In Marlowe v. Brown, No. 4D03-3076, 2006 WL 2135997 (Fla. Dist. Ct. App. Aug. 2, 2006), Neuberne Brown’s wife, Catherine, filed for divorce after a 25-year marriage. Shortly thereafter, the Browns entered into a “mediation agreement for temporary relief.” The agreement provided for equal distribution of assets and liabilities.
After Neuberne sought partition of the couple’s Naked Lady Ranch, the wife moved to enforce the mediation agreement, and the trial court ruled that the agreement was “valid and enforceable until and unless it is set aside.”
During the following year, Neuberne died, and Neuberne’s brother Richard, acting as personal representative, moved for equal distribution of marital property in accordance with the mediation agreement. As the Court observed, at the time of Neuberne’s death, “there had been no final judgment of dissolution, no valuation of the properties, and no plan of equitable distribution.”
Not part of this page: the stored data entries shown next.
(** What a status [s] tells about the native result code [rc]: for the
    functions that only test for zero, and for the two that first compare
    with an [errno] value [code]. *)
Definition zero_reading (s rc : Z) : Prop :=
  (s = thrd_success ∧ rc = 0) ∨ (s = thrd_error ∧ rc ≠ 0).

Definition busy_reading (code s rc : Z) : Prop :=
  (s = thrd_busy ∧ rc = code) ∨ (rc ≠ code ∧ zero_reading s rc).

(** [*a = v] *)
Definition store {S} (a v : Z) : M S unit := λ _ w,
  if a =? NULL then Faults else Returns tt (World (<[a:=v]> (mem w)) (sys w)).

(** ** The native facility

    One field per primitive the header calls, with the arguments in the
    order of the C prototype.  An out-parameter that points to a local of
    the wrapper ([&retval] in [thrd_join]) is returned beside the result
    code; [pthread_exit] returns nothing, so its value type is empty. *)
Class Pthread (S : Type) := {
  pthread_create : Z → Z → Z → Z → M S Z;
  pthread_exit : Z → M S Empty_set;
  pthread_join : Z → M S (Z * Z);
  pthread_detach : Z → M S Z;
  pthread_self : M S Z;
  pthread_equal : Z → Z → M S Z;
  sched_yield : M S Z;
  pthread_mutex_init : Z → Z → M S Z;
  pthread_mutex_destroy : Z → M S Z;
  pthread_mutex_lock : Z → M S Z;
  pthread_mutex_trylock : Z → M S Z;
  pthread_mutex_unlock : Z → M S Z;
  pthread_cond_init : Z → Z → M S Z;
  pthread_cond_destroy : Z → M S Z;
  pthread_cond_signal : Z → M S Z;
  pthread_cond_broadcast : Z → M S Z;
  pthread_cond_wait : Z → Z → M S Z;
  pthread_key_create : Z → Z → M S Z;
  pthread_key_delete : Z → M S Z;
  pthread_setspecific : Z → Z → M S Z;
  pthread_getspecific : Z → M S Z;
  pthread_once : Z → Z → M S Z
}.

(** ** The wrappers of the header *)

Section Wrappers.
Context `{Platform} {S : Type} `{Pthread S}.

(** *** thread management *)

Definition thrd_create (thr func arg : Z) : M S Z :=
  rc ← pthread_create thr 0 func arg;
  mret (if rc =? 0 then thrd_success else thrd_error).

Definition thrd_exit (res : Z) : M S unit :=
  e ← pthread_exit (ptr_of_long (long_of_int res));
  match e : Empty_set with end.

Definition thrd_join (thr res : Z) : M S Z :=
  '(rc, retval) ← pthread_join thr;
  if negb (rc =? 0) then mret thrd_error
  else
    (if negb (res =? NULL) then store res (int_of_ptr retval) else mret tt);;
    mret thrd_success.

Definition thrd_detatch (thr : Z) : M S Z :=
  rc ← pthread_detach thr;
  mret (if rc =? 0 then thrd_success else thrd_error).

Definition thrd_current : M S Z := pthread_self.

Definition thrd_equal (a b : Z) : M S Z := pthread_equal a b.

Definition thrd_yield : M S unit := sched_yield;; mret tt.

(** *** mutexes *)

Definition mtx_init (mtx type : Z) : M S Z :=
  rc ← pthread_mutex_init mtx NULL;
  mret (if rc =? 0 then thrd_success else thrd_error).

Definition mtx_destroy (mtx : Z) : M S unit :=
  pthread_mutex_destroy mtx;; mret tt.

Definition mtx_lock (mtx : Z) : M S Z :=
  res ← pthread_mutex_lock mtx;
  if res =? EDEADLK then mret thrd_busy
  else mret (if res =? 0 then thrd_success else thrd_error).

Definition mtx_trylock (mtx : Z) : M S Z :=
  res ← pthread_mutex_trylock mtx;
  if res =? EBUSY then mret thrd_busy
  else mret (if res =? 0 then thrd_success else thrd_error).

Definition mtx_unlock (mtx : Z) : M S Z :=
  rc ← pthread_mutex_unlock mtx;
  mret (if rc =? 0 then thrd_success else thrd_error).

(** *** condition variables *)

Definition cnd_init (cond : Z) : M S Z :=
  rc ← pthread_cond_init cond 0;
  mret (if rc =? 0 then thrd_success else thrd_error).

Definition cnd_destroy (cond : Z) : M S unit :=
  pthread_cond_destroy cond;; mret tt.

Definition cnd_signal (cond : Z) : M S Z :=
  rc ← pthread_cond_signal cond;
  mret (if rc =? 0 then thrd_success else thrd_error).

Definition cnd_broadcast (cond : Z) : M S Z :=
  rc ← pthread_cond_broadcast cond;
  mret (if rc =? 0 then thrd_success else thrd_error).

Definition cnd_wait (cond mtx : Z) : M S Z :=
  rc ← pthread_cond_wait cond mtx;
  mret (if rc =? 0 then thrd_success else thrd_error).

(** *** thread-specific data *)

Definition tss_create (key dtor : Z) : M S Z :=
  rc ← pthread_key_create key dtor;
  mret (if rc =? 0 then thrd_success else thrd_error).

Definition tss_delete (key : Z) : M S unit :=
  pthread_key_delete key;; mret tt.

Definition tss_set (key val : Z) : M S Z :=
  rc ← pthread_setspecific key val;
  mret (if rc =? 0 then thrd_success else thrd_error).

Definition tss_get (key : Z) : M S Z := pthread_getspecific key.

(** *** misc *)

Definition call_once (flag func : Z) : M S unit :=
  pthread_once flag func;; mret tt.

(** *** the interface as a whole

    One constructor per function of the header, and what a call hands
    back to its caller: an [int], a [void*], a [thrd_t], or nothing for
    the functions declared [void]. *)

Inductive op : Type :=
| ThrdCreate (thr func arg : Z)
| ThrdExit (res : Z)
| ThrdJoin (thr res : Z)
| ThrdDetatch (thr : Z)
| ThrdCurrent
| ThrdEqual (a b : Z)
| ThrdYield
| MtxInit (mtx type : Z)
| MtxDestroy (mtx : Z)
| MtxLock (mtx : Z)
| MtxTrylock (mtx : Z)
| MtxUnlock (mtx : Z)
| CndInit (cond : Z)
| CndDestroy (cond : Z)
| CndSignal (cond : Z)
| CndBroadcast (cond : Z)
| CndWait (cond mtx : Z)
| TssCreate (key dtor : Z)
| TssDelete (key : Z)
| TssSet (key val : Z)
| TssGet (key : Z)
| CallOnce (flag func : Z).

Inductive retval : Type :=
| RInt (z : Z)
| RPtr (p : Z)
| RThrd (t : Z)
| RVoid.

Definition void (_ : unit) : retval := RVoid.

Definition exec (o : op) : M S retval :=
  match o with
  | ThrdCreate thr func arg => RInt <$> thrd_create thr func arg
  | ThrdExit res => void <$> thrd_exit res
  | ThrdJoin thr res => RInt <$> thrd_join thr res
  | ThrdDetatch thr => RInt <$> thrd_detatch thr
  | ThrdCurrent => RThrd <$> thrd_current
  | ThrdEqual a b => RInt <$> thrd_equal a b
  | ThrdYield => void <$> thrd_yield
  | MtxInit mtx type => RInt <$> mtx_init mtx type
  | MtxDestroy mtx => void <$> mtx_destroy mtx
  | MtxLock mtx => RInt <$> mtx_lock mtx
  | MtxTrylock mtx => RInt <$> mtx_trylock mtx
  | MtxUnlock mtx => RInt <$> mtx_unlock mtx
  | CndInit cond => RInt <$> cnd_init cond
  | CndDestroy cond => void <$> cnd_destroy cond
  | CndSignal cond => RInt <$> cnd_signal cond
  | CndBroadcast cond => RInt <$> cnd_broadcast cond
  | CndWait cond mtx => RInt <$> cnd_wait cond mtx
  | TssCreate key dtor => RInt <$> tss_create key dtor
  | TssDelete key => void <$> tss_delete key
  | TssSet key val => RInt <$> tss_set key val
  | TssGet key => RPtr <$> tss_get key
  | CallOnce flag func => void <$> call_once flag func
  end.


(** The functions the header declares with an [int] status as result. *)
Definition returns_status (o : op) : bool :=
  match o with
  | ThrdCreate _ _ _ | ThrdJoin _ _ | ThrdDetatch _
  | MtxInit _ _ | MtxLock _ | MtxTrylock _ | MtxUnlock _
  | CndInit _ | CndSignal _ | CndBroadcast _ | CndWait _ _
  | TssCreate _ _ | TssSet _ _ => true
  | _ => false
  end.

(** The functions the header declares [void]. *)
Definition returns_nothing (o : op) : bool :=
  match o with
  | ThrdExit _ | ThrdYield | MtxDestroy _ | CndDestroy _ | TssDelete _
  | CallOnce _ _ => true
  | _ => false
  end.

End Wrappers.

(** ** A reference implementation of the native facility *)

(** Modelled from the spec: the native threading facility (POSIX threads),
    the header's leaf dependency, is no part of the repository.  The
    primitives are modelled as the specification describes the operations
    built on them and as POSIX describes the primitives themselves, over an
    explicit state, with calls taken one at a time (each call that
    completes is one atomic step).  Resource exhaustion comes from a finite
    allocation budget.  Where POSIX leaves a behaviour undefined the model
    picks one and says so. *)
Module Posix.

(** [errno.h] values the header does not name (their Linux numbers). *)
Definition EPERM : Z := 1.
Definition ESRCH : Z := 3.
Definition EAGAIN : Z := 11.
Definition ENOMEM : Z := 12.
Definition EINVAL : Z := 22.

Definition PTHREAD_KEYS_MAX : nat := 1024.

(** A thread is running, joinable or detached, or it has terminated and
    keeps its exit value until it is joined.  A detached thread that
    terminates, and a thread that has been joined, leave the table. *)
Inductive thread : Type :=
| Running (detached : bool)
| Zombie (retval : Z).

(** A thread-specific data key: its destructor and one value per thread
    (no entry reads as [NULL]). *)
Record slot := Slot { dtor : Z; values : gmap Z Z }.

Record state := State {
  threads : gmap Z thread;
  mutexes : gmap Z (option Z);     (* address ↦ owner, if locked *)
  conds : gset Z;
  slots : gmap Z slot;
  blocks : gset (Z * Z);           (* (thread, key / 32): allocated blocks *)
  onces : gset Z;                  (* once-flags whose routine has run *)
  calls : list (Z * Z);            (* routines started: function, argument *)
  heap : nat;                      (* allocations that will still succeed *)
  errorcheck : bool                (* default mutexes detect a relock *)
}.

Definition with_threads (f : gmap Z thread → gmap Z thread) (s : state) : state :=
  State (f (threads s)) (mutexes s) (conds s) (slots s) (blocks s) (onces s)
        (calls s) (heap s) (errorcheck s).

Definition with_mutexes (f : gmap Z (option Z) → gmap Z (option Z)) (s : state) : state :=
  State (threads s) (f (mutexes s)) (conds s) (slots s) (blocks s) (onces s)
        (calls s) (heap s) (errorcheck s).

Definition with_conds (f : gset Z → gset Z) (s : state) : state :=
  State (threads s) (mutexes s) (f (conds s)) (slots s) (blocks s) (onces s)
        (calls s) (heap s) (errorcheck s).

Definition with_slots (f : gmap Z slot → gmap Z slot) (s : state) : state :=
  State (threads s) (mutexes s) (conds s) (f (slots s)) (blocks s) (onces s)
        (calls s) (heap s) (errorcheck s).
The Court concluded that the mediation agreement “was too tentative and preliminary to control the disposition of property after the death of the husband.” Thus, the mediation agreement did not survive Neuberne’s death.
Additionally, the Court found that the Richard’s case should have been dismissed because “the husband’s death in this case left the wife in the legal position of one whose marriage was terminated by death, and not by a final judgment.”